When you finally get your Will sorted, you’ll probably feel very pleased with yourself for a job well done
And you should be proud. A lot of people put it off forever, going through their whole life without a Will.
One of the big decisions to be made in your Will, is who your executors are going to be. These are the people who are responsible for sorting your estate out. They provide valuations of your assets to the Revenue, and apply to the Probate Registry for the Grant of Probate, assuming that one is needed.
Your executors need to have a methodical approach to paperwork, and they need to be the sort of people to do things properly. Ultimately, as well as dealing with the paperwork, they are the people who must distribute your estate correctly, between the beneficiaries you have selected to receive your estate.
It’s a significant job.
Many legal advisers will ask you who you want to appoint as executors, in addition to them. Did you see what I did there? If you’re asked who should act as your executors with the advisers, you’ll probably assume that you need a professional to be your executor, together with your family.

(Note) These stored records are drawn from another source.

(* ===== verification/Prelude.v ===== *)
(** * Pintos: a verification development

    Pintos is a small operating system for the 32-bit PC.  Its C sources are
    under src/pintos/src; the paths below are relative to that directory.  This
    library translates the parts of the kernel that hold state or compute
    something into executable functions and proves what their callers rely on.

    ** The program

    threads/ schedules threads round robin under timer interrupts, with
    semaphores, locks and condition variables, and allocates pages and blocks.
    lib/ and lib/kernel/ have the data structures and the C library the kernel
    is written with.  filesys/ stores files in sectors behind a buffer cache,
    with a free map, inodes that grow, directories and paths.  userprog/ gives
    each process an address space, loads programs, handles system calls and
    lets a parent wait for its children.  devices/ drives the hardware.

    ** How code is modelled

    An operation is a function of the state it works on.  Its result is an
    [outcome]: [Done], or a [Fault] for a failed ASSERT, a PANIC, an access
    outside allocated memory, a trap of a division, a wait that another thread
    has to end, or fuel that ran out.  A theorem that an operation is [Done]
    therefore excludes all of these.  [M S A] threads a state [S] through such
    operations.  Integers are in [Z] with the wrap-around of their C type
    written out ([u32], [i32], [u64], ...), pointers are numbers, and memory,
    heaps and tables of structures are finite maps.  Definitions have the names
    of the C functions; a loop has the name of its function and a suffix.

    ** Files

    - Prelude: this header, outcomes, the monad, machine integers, tactics and
      shared lemmas.  Bytes, Mem: little-endian data and byte-addressed memory.
    - Arith64: lib/arithmetic.c.  Heapsort, Printf: lib/stdlib.c, lib/stdio.c.
      Random: lib/random.c.  Str: lib/string.c.  Ustar: lib/ustar.c.
    - KList, KListOps, KListSort, KListSpec: lib/kernel/list.c on a heap of
      cells, and as sequences.  Bitmap, Hash: lib/kernel/bitmap.c and hash.c.
    - Kernel, SchedInv, SchedStep, SchedCreate, Fair, SchedProps:
      threads/thread.c, synch.c, interrupt.c and the timer interrupt, as
      steps of threads and interrupts; the invariant and its preservation.
    - Vaddr: threads/vaddr.h and pte.h.  Palloc: threads/palloc.c.  Malloc,
      MallocProps, MallocSpec: threads/malloc.c and the abstract heap.
    - Pagedir, PagedirInv, PagedirStep, PagedirOps, PagedirDestroy, PagedirInit,
      PagedirProps: userprog/pagedir.c and paging_init of threads/init.c, and
      abstract address spaces.
    - Block: devices/block.c.  Store: the class [SectorStore], what the file
      system needs of a device.  Cache: the buffer cache of filesys/inode.c, an
      instance of it.
    - Inode, InodeTree, InodeGrow, InodeShrink, InodeResize, InodeRollback,
      InodeExtend, InodeIO, InodeWrite, InodeLife: filesys/inode.c.  File:
      filesys/file.c.  FreeMap: filesys/free-map.c.  FileDemo: a file system the
      examples run on.  FileProps: the theorems on files.
    - Directory, DirSpec, DirWrite: filesys/directory.c.  Filesys, NameInv,
      PathSpec, PathWalk, FileSteps, FilesysCreate, FilesysProps:
      filesys/filesys.c and the theorems on names.
    - Args: the arguments of a program, userprog/process.c.  Load, LoadSteps,
      LoadProps: load of process.c.  Syscall, UserMem, SyscallSteps,
      SyscallProps: userprog/syscall.c.  Wait, WaitInv, WaitProps: the wait
      statuses of process.c and thread.c.

    ** What the theorems show

    - Scheduler: no interleaving of threads, calls and timer interrupts fails an
      assertion; locks exclude each other; a ready thread runs after a bounded
      number of turns; start-up reaches a state of the invariant.
    - Data structures: lists, bitmaps, hash tables and the heap of malloc
      simulate sequences, lists of booleans, sets and maps of blocks; sorting
      sorts; hash iteration ends after visiting each element once.
    - Library: division, memory and string functions, printing, parsing and
      archive headers compute what their specifications say, at machine width.
    - Memory: the page allocator hands out free pages once; page directories
      simulate partial maps from pages to frames, caches of translations
      included; no operation on one address space changes another.
    - Files: the cache implements the device; what is written is read back; a
      write changes no other file; deleting frees exactly the sectors of the
      file; opening a path reaches the file its parts name; creating adds one
      name; listing returns each name once.
    - Processes: an accepted executable is mapped as its headers say; main
      receives the words of the command line; file calls do to the abstract
      file system what they promise; arguments are read from memory the process
      owns; waiting returns each exit status once.
    - Defects: several theorems state what the code does where that is not what
      it means to, on every input of a kind: a partial write to a sector that
      is not cached, growth that fails for lack of space, sizes that wrap
      around in malloc, failed changes of directory, lost references of open,
      arguments longer than a page, short user buffers, unknown descriptors, and
      the exit of an orphan.

    ** Bounds and fuel

    Recursion that is not structural takes fuel, and running out is the fault
    [OutOfFuel].  Loops over arrays, lists, sectors and pages take their bound
    from the state; strings take the size of the memory; paths take a depth, and
    the theorems ask for more than the number of its parts.
    Every theorem that says what an operation returns shows that it is [Done],
    so the fuel is enough.  The free memory an operation finds is a stream of
    answers of malloc in the file system and the pools themselves in userprog/.

    ** Not modelled

    The file system and the system calls are modelled as one thread runs them,
    with the state of each lock but without interleaving; interleaving is the
    subject of Kernel and, in whole operations, of Wait.  The thread structures
    of Kernel and the wait statuses of Wait are separate states.  Of process.c
    the interrupt frame and the release of files and pages at exit are not
    composed into one operation; their parts are in File and Pagedir.

    Device drivers (ide, kbd, serial, vga, rtc, pit, speaker, shutdown), the
    interrupt controller, segments, task state, context switch and boot code are
    port and processor instructions whose effect the sources do not define.
    devices/partition.c and the registry of block.c run once at start-up.
    devices/intq.c and input.c serve the keyboard, which no modelled call reads.
    userprog/exception.c, debug.c and console.c print and stop.  fsutil.c, the
    command line of init.c, lib/user, examples, tests and utils are outside of
    the kernel proper or run only for tests.  threads/fixed-point.h is used by
    no function. *)

From stdpp Require Export base tactics numbers list list_numbers gmap fin_maps sets.
From stdpp Require Import options.
From Stdlib Require Export ZArith Lia.

#[export] Set Default Goal Selector "!".

(** ** Outcomes

    The kernel stops on a failed [ASSERT] or a [PANIC], traps on a hardware
    fault, and sleeps when it waits for another thread.  Each is a value, so a
    theorem that an operation is [Done] excludes all of them. *)

Inductive fault :=
  | AssertFailed
  | Panic
  | BadPointer
  | DivideError
  | WouldSleep
  | OutOfFuel.

Inductive outcome (A : Type) : Type :=
  | Done (a : A)
  | Fault (f : fault).
Arguments Done {A} a.
Arguments Fault {A} f.

Definition obind {A B : Type} (m : outcome A) (k : A -> outcome B) : outcome B :=
  match m with
  | Done a => k a
  | Fault f => Fault f
  end.

(** State-passing code with faults: [S] is the state a component owns. *)

Definition M (S A : Type) : Type := S -> outcome (A * S).

Definition ret {S A : Type} (a : A) : M S A := fun s => Done (a, s).

Definition bind {S A B : Type} (m : M S A) (k : A -> M S B) : M S B :=
  fun s =>
    match m s with
    | Done (a, s') => k a s'
    | Fault f => Fault f
    end.

Definition fail {S A : Type} (f : fault) : M S A := fun _ => Fault f.

Definition get {S : Type} : M S S := fun s => Done (s, s).

Definition gets {S A : Type} (f : S -> A) : M S A := fun s => Done (f s, s).

Definition modify {S : Type} (f : S -> S) : M S unit := fun s => Done (tt, f s).

Definition assert {S : Type} (b : bool) : M S unit :=
  if b then ret tt else fail AssertFailed.

Definition oassert (b : bool) : outcome unit :=
  if b then Done tt else Fault AssertFailed.

Definition lift {S A : Type} (o : outcome A) : M S A :=
  fun s =>
    match o with
    | Done a => Done (a, s)
    | Fault f => Fault f
    end.

Declare Scope kernel_scope.
Delimit Scope kernel_scope with kernel.

Notation "'let!' x ':=' m 'in' k" := (bind m (fun x => k))
  (at level 10, x pattern, m at level 100, k at level 200) : kernel_scope.
Notation "m ';;' k" := (bind m (fun _ => k))
  (at level 100, right associativity) : kernel_scope.
Notation "'let?' x ':=' m 'in' k" := (obind m (fun x => k))
  (at level 10, x pattern, m at level 100, k at level 200) : kernel_scope.

(** ** Machine integers

    A [w]-bit integer is the [Z] it denotes; wrap-around is written out. *)

Definition u32 (z : Z) : Z := (z mod 2 ^ 32)%Z.
Definition u64 (z : Z) : Z := (z mod 2 ^ 64)%Z.
Definition u8 (z : Z) : Z := (z mod 2 ^ 8)%Z.
Definition i32 (z : Z) : Z := ((z + 2 ^ 31) mod 2 ^ 32 - 2 ^ 31)%Z.
Definition i64 (z : Z) : Z := ((z + 2 ^ 63) mod 2 ^ 64 - 2 ^ 63)%Z.

Definition is_u32 (z : Z) : Prop := (0 <= z < 2 ^ 32)%Z.
Definition is_u64 (z : Z) : Prop := (0 <= z < 2 ^ 64)%Z.
Definition is_i32 (z : Z) : Prop := (- 2 ^ 31 <= z < 2 ^ 31)%Z.
Definition is_i64 (z : Z) : Prop := (- 2 ^ 63 <= z < 2 ^ 63)%Z.

Create HintDb kernel.

Section monad_lemmas.
Context {S A B : Type}.
Implicit Types (s : S) (a : A).

Lemma bind_done (m : M S A) (k : A -> M S B) s a s' :
  m s = Done (a, s') -> bind m k s = k a s'.
Proof. unfold bind. by intros ->. Qed.

Lemma bind_fault (m : M S A) (k : A -> M S B) s f :
  m s = Fault f -> bind m k s = Fault f.
Proof. unfold bind. by intros ->. Qed.

Lemma bind_inv (m : M S A) (k : A -> M S B) s r :
  bind m k s = Done r -> exists a s', m s = Done (a, s') /\ k a s' = Done r.
Proof. unfold bind. destruct (m s) as [[a s']|f]; naive_solver. Qed.

Lemma bind_ret a (k : A -> M S B) s : bind (ret a) k s = k a s.
Proof. done. Qed.

Lemma bind_bind {C} (m : M S A) (k : A -> M S B) (k' : B -> M S C) s : bind m (fun a => bind (k a) k') s = bind (bind m k) k' s.
Proof. unfold bind. by destruct (m s) as [[a s']|]. Qed.

Lemma assert_true (k : unit -> M S B) b s :
  b = true -> bind (assert b) k s = k tt s.
Proof. by intros ->. Qed.

Lemma assert_inv (b : bool) (s : S) r :
  @assert S b s = Done r -> b = true /\ r = (tt, s).
Proof. destruct b; simpl; [intros [= <-]; done | done]. Qed.
End monad_lemmas.

Lemma obind_inv {A B} (m : outcome A) (k : A -> outcome B) r :
  obind m k = Done r -> exists a, m = Done a /\ k a = Done r.
Proof. destruct m; naive_solver. Qed.

(** Runs the first command of a sequence with the equation that says what it
    does. *)

Ltac mrun := first
  [ rewrite bind_ret
  | erewrite bind_done; [| solve [eauto with kernel | reflexivity] ] ].
Tactic Notation "mrun" uconstr(H) := erewrite bind_done; [| eapply H ].

(** Inverts a run that ended without a fault. *)

Ltac minv H :=
  repeat match type of H with
  | bind _ _ _ = Done _ =>
      let a := fresh "a" in let s := fresh "s" in let E := fresh "E" in
      apply bind_inv in H as (a & s & E & H)
  end.

(** Splits a conjunction and leaves what is neither trivial nor arithmetic. *)
Ltac split_lia := split_and!; try done; try lia.

Section words.
Local Open Scope Z_scope.

Lemma u32_small z : 0 <= z < 2 ^ 32 -> u32 z = z.
Proof. apply Z.mod_small. Qed.

Lemma u64_small z : 0 <= z < 2 ^ 64 -> u64 z = z.
Proof. apply Z.mod_small. Qed.

Lemma i32_small z : is_i32 z -> i32 z = z.
Proof. unfold is_i32, i32. intros. rewrite Z.mod_small; lia. Qed.

Lemma i64_small z : is_i64 z -> i64 z = z.
Proof. unfold is_i64, i64. intros. rewrite Z.mod_small; lia. Qed.

Lemma u32_range z : 0 <= u32 z < 2 ^ 32.
Proof. apply Z.mod_pos_bound. lia. Qed.

Lemma u64_range z : 0 <= u64 z < 2 ^ 64.
Proof. apply Z.mod_pos_bound. lia. Qed.

Lemma i32_range z : is_i32 (i32 z).
Proof.
  unfold i32, is_i32. pose proof (Z.mod_pos_bound (z + 2 ^ 31) (2 ^ 32)). lia.
Qed.

Lemma i64_range z : is_i64 (i64 z).
Proof.
  unfold i64, is_i64. pose proof (Z.mod_pos_bound (z + 2 ^ 63) (2 ^ 64)). lia.
Qed.
End words.

#[export] Hint Resolve u32_range u64_range i32_range i64_range : kernel.

(** ** Lists *)

Lemma filter_all {A} (P : A -> Prop) `{!forall x, Decision (P x)} (l : list A) : (forall x, x ∈ l -> P x) -> filter P l = l.
Proof.
  induction l as [|x l IH]; intros Hl; [done|]. rewrite filter_cons_True by (apply Hl; left). f_equal. apply IH.
  intros y Hy. apply Hl. by right.
Qed.

Lemma filter_ext_elem {A} (P Q : A -> Prop) `{!forall x, Decision (P x), !forall x, Decision (Q x)} (l : list A) :
  (forall x, x ∈ l -> P x <-> Q x) -> filter P l = filter Q l.
Proof.
  induction l as [|y l IH]; intros HPQ; [done|]. rewrite !filter_cons, IH by (intros x Hx; apply HPQ; by right).
  pose proof (HPQ y (list_elem_of_here _ _)). destruct (decide (P y)), (decide (Q y)); tauto.
Qed.

Lemma filter_without {A} `{EqDecision A} (l : list A) (i : A) : NoDup l -> i ∈ l -> length l = S (length (filter (fun j => j <> i) l)).
Proof.
  induction l as [|x l IH]; intros Hnd Hi; [by apply elem_of_nil in Hi|]. apply NoDup_cons in Hnd as [Hx Hnd].
  rewrite filter_cons. destruct (decide (x = i)) as [->|Hne].
  - rewrite decide_False by (intros ?; done). simpl. f_equal. f_equal. symmetry. apply filter_all. intros y Hy ->. done.
  - rewrite decide_True by done. simpl. f_equal. apply IH; [done|]. apply elem_of_cons in Hi as [->|?]; done.
Qed.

The fact is, many families are able to deal with the Probate process themselves.
If you appoint the company who prepares your Will to be your executors as well, then when you die, they are pretty much guaranteed the job of obtaining the Grant and administering your estate. This is because you’ll not be here anymore, and they will claim to be honouring your wishes. After all, your appointment of them in your Will is clear for all to see.
Why would a company be so keen to act as your executors? To put it bluntly, the work of preparing Wills is not nearly as profitable as Probate work can be. I generally recommend that most people with simple affairs, appoint their own family to be executors, unless there’s a reason to appoint a professional to be your executor.
Some people who anticipate difficulties after they die, because of challenging family dynamics, want a company involved, to create a bit of neutrality. Some people with beneficiaries all overseas, want a company to take charge. Some people who know that there’s a trust for say a disabled beneficiary, want to have professional involvement going forward.
If you do not have a good reason to appoint a professional to be your executor, please keep an eye on who is appointed as your executor in your Will.
By appointing your family, you are certainly not forcing them to do the job if they don’t feel able to carry out the requirements. On the contrary, by appointing your family, you are giving them the power to make a choice, based on their needs at the time.
By appointing your family as your executors, they can demand a fixed fee for the work involved. They can ask a company who is local to them at the time, to assist. They can attempt the forms themselves if they feel able (and it’s worth noting that many people do feel able). I have never heard anyone say the Probate Registry was unhelpful when they needed to complete forms. Of course they can’t give advice, but they are in my experience, very geared up to assist the public as much as possible.
For a young family, you may appoint each other, then as a back up plan, maybe a combination of siblings. Once your children are adult, you can update your Will so that you’re appointing each other, then the back up is your adult children.
If you find yourself appointing someone who is not then receiving a benefit in your Will, but you’re appointing them because they’re the most organised person you know, you may consider giving a sum of money which is conditional on taking on the job.
Whatever you do, keep this aspect of your Will under review. It’s important. And remember that if a professional is appointed, they won’t be doing the work for free. How much would you want to give to your adviser, before giving to your family?
By appointing your family, they can choose what they feel is reasonable to spend with an adviser, once they know what work is involved.